Campus
- Downtown Toronto (St. George)
Fields of Study
- Biological Chemistry
- Organic Chemistry
Biography
The Yudin group is well known for the development of new tools for chemical synthesis. In recent years, Yudin and his students have pioneered the chemistry of molecules that contain reactive, and usually incompatible, functional groups. This concept of “forced orthogonality” has enabled his lab to develop entirely new synthetic processes based on unprotected aziridine aldehydes (now commercially available through Sigma-Aldrich). These advances have been extensively published in the scientific literature and have been covered by the Chemical and Engineering News and worldwide ACS Webinars. In 2011, the Yudin lab has found a vast and unexplored class of molecules with coexisting α-C-B bonds and aldehyde groups.

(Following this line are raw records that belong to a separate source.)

(* ===== verification/Tests.v ===== *)
(** * Tests: the test suites of the other userspace modules, run on the model

    The [#[test]] functions of [watch.rs], [enrich.rs], [health.rs], [http.rs],
    [resolve.rs] and [tracepoint.rs] under [oom-watcher/src], one module each, as booleans
    the kernel evaluates. The suites of [metrics.rs] and [kubernetes.rs] are in MetricsTests
    and KubernetesTests. *)
From S2P Require Import Prelude Text Io Common Resolve Seams Health Tracepoint Watch.

#[export] Instance Liveness_eq_dec : EqDecision Liveness.
Proof. solve_decision. Defined.
#[export] Instance StatusCode_eq_dec : EqDecision StatusCode.
Proof. solve_decision. Defined.
#[export] Instance Mismatch_eq_dec : EqDecision Mismatch.
Proof. solve_decision. Defined.

(** The identity several suites share. *)
Definition test_identity : ContainerIdentity := {|
  namespace := lit "prod";
  pod_name := lit "api-7d9";
  container_name := lit "api";
  container_id := lit "containerd://abc123";
  image_id := lit "repo@sha256:def456";
|}.

(** ** [watch.rs] *)

Module WatchTests.

Definition source (events : list OomKillEvent) : VecSource :=
  {| vec_events := events; vec_drops := None |}.

Definition source_reporting_drops (events : list OomKillEvent) (drops : N) : VecSource :=
  {| vec_events := events; vec_drops := Some drops |}.

Definition raw (p : N) : OomKillEvent := {|
  pid := p;
  comm := lit "target" ++ replicate 10 0;
  total_vm := 100;
  anon_rss := 50;
  file_rss := 10;
  shmem_rss := 5;
  uid := 1000;
  pgtables := 2;
  oom_score_adj := 0;
|}.

Definition CLOCK : N := 1717000000.
Definition clock (reading : nat) : N := CLOCK.

Definition resolver (node : str) (b : Behavior) : option FakeResolver :=
  Some {| fake_node := node; behavior := b |}.

Definition standalone : option FakeResolver := None.

(** [run(source, resolver, &spy, clock, ..).await] on a source that ends: one turn per event
    and one more for the end; [None] if it had not returned. *)
Definition run_to_end (s : VecSource) (r : option FakeResolver)
    : option (LoopState VecSource SpyRecorder) :=
  let '(st, ended) := run clock r (replicate (S (length (vec_events s))) poll_turn)
                        (loop_start s spy_default) in
  if ended then Some st else None.

Definition spy (st : option (LoopState VecSource SpyRecorder)) : SpyRecorder :=
  from_option ls_recorder spy_default st.

Definition first_event (s : SpyRecorder) : option EnrichedOomEvent := head (spy_events s).

Definition enriches_and_records_a_resolved_event : bool :=
  let s := spy (run_to_end (source [raw 1234]) (resolver (lit "node-1") (BFound test_identity))) in
  assert_eq (length (spy_events s)) 1%nat
  && assert_eq (first_event s ≫= ev_node_name) (Some (lit "node-1"))
  && assert_eq (first_event s ≫= ev_namespace) (Some (lit "prod"))
  && assert_eq (first_event s ≫= ev_pod_name) (Some (lit "api-7d9"))
  && assert_eq (first_event s ≫= ev_container_name) (Some (lit "api"))
  && assert_eq (pid ∘ raw_event <$> first_event s) (Some 1234)
  && assert_eq (ev_timestamp <$> first_event s) (Some CLOCK)
  && assert_eq (spy_outcomes s) [(lit "node-1", lit "found")].

Definition keeps_node_but_no_identity_when_not_found : bool :=
  let s := spy (run_to_end (source [raw 1]) (resolver (lit "node-1") BNotFound)) in
  assert_eq (ev_node_name <$> first_event s) (Some (Some (lit "node-1")))
  && assert_eq (ev_namespace <$> first_event s) (Some None)
  && assert_eq (ev_container_id <$> first_event s) (Some None)
  && assert_eq (spy_outcomes s) [(lit "node-1", lit "not_found")].

Definition records_failure_outcome_and_keeps_node : bool :=
  let s := spy (run_to_end (source [raw 1]) (resolver (lit "node-1") BFail)) in
  assert_eq (ev_node_name <$> first_event s) (Some (Some (lit "node-1")))
  && assert_eq (ev_namespace <$> first_event s) (Some None)
  && assert_eq (spy_outcomes s) [(lit "node-1", lit "error")].

Definition standalone_mode_has_no_node_and_records_no_outcome : bool :=
  let s := spy (run_to_end (source [raw 1]) standalone) in
  assert_eq (ev_node_name <$> first_event s) (Some None) && assert_eq (spy_outcomes s) [].

Definition reports_the_sources_drop_total_alongside_each_event : bool :=
  let s := spy (run_to_end (source_reporting_drops [raw 1; raw 2] 4)
                  (resolver (lit "node-1") BNotFound)) in
  assert_eq (spy_drops s) [(lit "node-1", 4); (lit "node-1", 4)].

Definition reports_no_drops_when_the_source_cannot_observe_them : bool :=
  let s := spy (run_to_end (source [raw 1]) (resolver (lit "node-1") BNotFound)) in
  assert_eq (length (spy_events s)) 1%nat && assert_eq (spy_drops s) [].

Definition labels_drops_unknown_in_standalone_mode : bool :=
  let s := spy (run_to_end (source_reporting_drops [raw 1] 2) standalone) in
  assert_eq (spy_drops s) [(lit "unknown", 2)].

Definition stamps_a_heartbeat_after_every_event : bool :=
  let st := run_to_end (source [raw 1; raw 2; raw 3]) (resolver (lit "n") BNotFound) in
  assert_eq (ls_beats <$> st) (Some [CLOCK; CLOCK; CLOCK]).

(** The paused clock advances to each tick within the timeout of
    [3 * HEARTBEAT_INTERVAL_SECONDS + 5] seconds; the source never wakes the loop. *)
Definition stamps_a_heartbeat_while_no_events_arrive : bool :=
  let timeout := 3 * HEARTBEAT_INTERVAL_SECONDS + 5 in
  let ticks := N.to_nat (timeout / HEARTBEAT_INTERVAL_SECONDS) in
  let idle : Turn unit unit :=
    {| polled := Some tt; ticked := true; resolution_world := tt; drops_world := tt |} in
  let '(st, ended) := run clock standalone (replicate ticks idle)
                        (loop_start (tt : NeverSource) spy_default) in
  assert_eq (length (ls_beats st)) 3%nat && assert_eq (length (spy_events (ls_recorder st))) 0%nat
  && negb ended.

Definition drains_every_event_in_order : bool :=
  let s := spy (run_to_end (source [raw 1; raw 2; raw 3]) (resolver (lit "n") BNotFound)) in
  assert_eq (pid ∘ raw_event <$> spy_events s) [1; 2; 3].

Definition watch_suite : list bool :=
  [enriches_and_records_a_resolved_event;
   keeps_node_but_no_identity_when_not_found;
   records_failure_outcome_and_keeps_node;
   standalone_mode_has_no_node_and_records_no_outcome;
   reports_the_sources_drop_total_alongside_each_event;
   reports_no_drops_when_the_source_cannot_observe_them;
   labels_drops_unknown_in_standalone_mode;
   stamps_a_heartbeat_after_every_event;
   stamps_a_heartbeat_while_no_events_arrive;
   drains_every_event_in_order].

Lemma watch_suite_passes : forallb id watch_suite = true.
Proof. by vm_compute. Qed.

End WatchTests.

(** ** [enrich.rs] *)

Module EnrichTests.

Definition raw : OomKillEvent := {|
  pid := 1234;
  comm := lit "python" ++ replicate 10 0;
  total_vm := 100;
  anon_rss := 50;
  file_rss := 20;
  shmem_rss := 5;
  uid := 1000;
  pgtables := 8;
  oom_score_adj := 0;
|}.

Definition fills_all_fields_when_identity_resolved_on_node : bool :=
  let e := enrich raw (Some (lit "node-1")) (Some test_identity) 42 in
  assert_eq (ev_node_name e) (Some (lit "node-1"))
  && assert_eq (ev_namespace e) (Some (lit "prod"))
  && assert_eq (ev_pod_name e) (Some (lit "api-7d9"))
  && assert_eq (ev_container_name e) (Some (lit "api"))
  && assert_eq (ev_container_id e) (Some (lit "containerd://abc123"))
  && assert_eq (ev_image_id e) (Some (lit "repo@sha256:def456")).

(** The five assertions that no container field is set. *)
Definition no_identity (e : EnrichedOomEvent) : bool :=
  assert_eq (ev_namespace e) None && assert_eq (ev_pod_name e) None
  && assert_eq (ev_container_name e) None && assert_eq (ev_container_id e) None
  && assert_eq (ev_image_id e) None.

Definition keeps_node_when_identity_unresolved : bool :=
  let e := enrich raw (Some (lit "node-1")) None 42 in
  assert_eq (ev_node_name e) (Some (lit "node-1")) && no_identity e.

Definition all_none_in_standalone_mode : bool :=
  let e := enrich raw None None 42 in
  assert_eq (ev_node_name e) None && no_identity e.

Definition passes_raw_event_and_timestamp_through : bool :=
  let e := enrich raw None None 99 in
  assert_eq (ev_timestamp e) 99 && assert_eq (pid (raw_event e)) 1234
  && assert_eq (total_vm (raw_event e)) 100.

Lemma enrich_suite_passes :
  forallb id [fills_all_fields_when_identity_resolved_on_node; keeps_node_when_identity_unresolved;
    all_none_in_standalone_mode; passes_raw_event_and_timestamp_through] = true.
Proof. by vm_compute. Qed.

End EnrichTests.

(** ** [health.rs] *)

Module HealthTests.

Definition reports_starting_until_the_watch_loop_starts : bool :=
  assert_eq (liveness 1000 health_new) Starting.

Definition a_started_loop_that_has_not_ticked_yet_is_live : bool :=
  assert_eq (liveness 1000 (mark_started 1000 health_new)) (Live 0).

Definition stays_live_up_to_and_including_the_staleness_limit : bool :=
  assert_eq (liveness (1000 + HEARTBEAT_STALE_AFTER_SECONDS) (mark_started 1000 health_new))
    (Live HEARTBEAT_STALE_AFTER_SECONDS).

Definition goes_stale_one_second_past_the_limit : bool :=
  assert_eq (liveness (1001 + HEARTBEAT_STALE_AFTER_SECONDS) (mark_started 1000 health_new))
    (Stale (HEARTBEAT_STALE_AFTER_SECONDS + 1)).

Definition a_beat_clears_staleness : bool :=
  let health := mark_started 1000 health_new in
  let stale_at := 1001 + HEARTBEAT_STALE_AFTER_SECONDS in
  match liveness stale_at health with Stale _ => true | _ => false end
  && assert_eq (liveness stale_at (beat stale_at health)) (Live 0).

Definition a_clock_that_steps_backwards_reads_as_a_fresh_beat : bool :=
  assert_eq (liveness 900 (mark_started 1000 health_new)) (Live 0).

Lemma health_suite_passes :
  forallb id [reports_starting_until_the_watch_loop_starts;
    a_started_loop_that_has_not_ticked_yet_is_live;
    stays_live_up_to_and_including_the_staleness_limit; goes_stale_one_second_past_the_limit;
    a_beat_clears_staleness; a_clock_that_steps_backwards_reads_as_a_fresh_beat] = true.
Proof. by vm_compute. Qed.

End HealthTests.

(** ** [http.rs] *)

Module HttpTests.

Definition starting_is_not_yet_healthy : bool :=
  let '(status, body) := report Starting in
  assert_eq status SERVICE_UNAVAILABLE && contains body (lit "starting").

Definition a_live_loop_answers_200_with_its_age : bool :=
  let '(status, body) := report (Live 7) in
  assert_eq status OK && contains body (lit "7s ago").

Definition a_stale_loop_fails_the_probe_and_names_the_limit : bool :=
  let '(status, body) := report (Stale 400) in
  assert_eq status SERVICE_UNAVAILABLE && contains body (lit "400s")
  && contains body (show_N HEARTBEAT_STALE_AFTER_SECONDS).

Lemma http_suite_passes :
  forallb id [starting_is_not_yet_healthy; a_live_loop_answers_200_with_its_age;
    a_stale_loop_fails_the_probe_and_names_the_limit] = true.
Proof. by vm_compute. Qed.

End HttpTests.

(** ** [resolve.rs] *)

Module ResolveTests.

Definition identity_is_some_only_when_found : bool :=
  assert_eq (identity (Found test_identity)) (Some test_identity)
  && assert_eq (identity NotFoundOutcome) None
  && assert_eq (identity (Failed (anyhow (lit "boom")))) None.

Definition fake_resolver_yields_each_outcome : bool :=
  let fake b := {| fake_node := lit "node-1"; behavior := b |} in
  assert_eq (node_name (W:=unit) (fake (BFound test_identity))) (lit "node-1")
  && match resolve (fake (BFound test_identity)) tt 1234 with Found _ => true | _ => false end
  && match resolve (fake BNotFound) tt 1234 with NotFoundOutcome => true | _ => false end
  && match resolve (fake BFail) tt 1234 with Failed _ => true | _ => false end.

Lemma resolve_suite_passes :
  forallb id [identity_is_some_only_when_found; fake_resolver_yields_each_outcome] = true.
Proof. by vm_compute. Qed.

End ResolveTests.

(** ** [tracepoint.rs] *)

Module TracepointTests.

Definition parses_every_field_line : bool :=
  let fields := parse_format MODERN in
  assert_eq (length fields) 13%nat
  && bool_decide ((lit "total_vm", 16, 8) ∈ fields)
  && bool_decide ((lit "oom_score_adj", 64, 2) ∈ fields).

Definition reduces_data_loc_declaration_to_the_bare_name : bool :=
  bool_decide ((lit "comm", 12, 4) ∈ parse_format MODERN).

(** A literal with [\t] before every attribute, as the kernel separates them. *)
Definition field_text (decl offset size rest : string) : str :=
  lit decl ++ Chars.tab :: lit offset ++ Chars.tab :: lit size ++ lit rest.

Definition strips_array_suffix_from_field_name : bool :=
  assert_eq (parse_format (Chars.tab ::
      field_text "field:char comm[16];" "offset:12;" "size:16;" "" ++ Chars.tab :: lit "signed:1;"))
    [(lit "comm", 12, 16)].

Definition accepts_the_layout_the_probe_decodes : bool := assert_eq (check_layout MODERN) [].

Definition reports_every_field_the_pre_6_9_tracepoint_lacks : bool :=
  let mismatches := check_layout PRE_6_9 in
  assert_eq (length mismatches) 8%nat && forallb is_missing mismatches
  && bool_decide (Missing (lit "total_vm") ∈ mismatches)
  && negb (bool_decide (Missing (lit "pid") ∈ mismatches)).

(** [str::replace] of a non-empty pattern; [skip] counts the characters of a match still to
    pass over. *)
Fixpoint replace (from to : str) (skip : nat) (s : str) : str :=
  match s, skip with
  | [], _ => []
  | _ :: s', S skip => replace from to skip s'
  | c :: s', O =>
      if starts_with s from then to ++ replace from to (length from - 1) s'
      else c :: replace from to 0 s'
  end.

Definition reports_a_field_that_moved_rather_than_vanished : bool :=
  let shifted := replace (field_text "field:unsigned long pgtables;" "offset:56;" "size:8;" "")
                   (field_text "field:unsigned long pgtables;" "offset:60;" "size:8;" "") 0 MODERN in
  assert_eq (check_layout shifted) [Moved (lit "pgtables") (56, 8) (60, 8)].

Definition ignores_non_field_lines : bool :=
  assert_eq (parse_format (lit "name: mark_victim" ++ Chars.newline :: lit "ID: 1442"
    ++ Chars.newline :: lit "format:" ++ [Chars.newline])) [].

Lemma tracepoint_suite_passes :
  forallb id [parses_every_field_line; reduces_data_loc_declaration_to_the_bare_name;
    strips_array_suffix_from_field_name; accepts_the_layout_the_probe_decodes;
    reports_every_field_the_pre_6_9_tracepoint_lacks;
    reports_a_field_that_moved_rather_than_vanished; ignores_non_field_lines] = true.
Proof. by vm_compute. Qed.

End TracepointTests.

Following their discovery of α-boryl aldehydes (now commercially available from Sigma-Aldrich), the Yudin lab has developed 11 structurally distinct and new intermediates that were viewed as impossible to prepare, prior to their studies. Yudin and his students have also devised novel methods for making modified peptides, in particular peptide macrocycles, which is a long-standing challenge in synthesis. The molecules developed in the Yudin lab are valuable tool compounds in fragment screening using protein crystallography.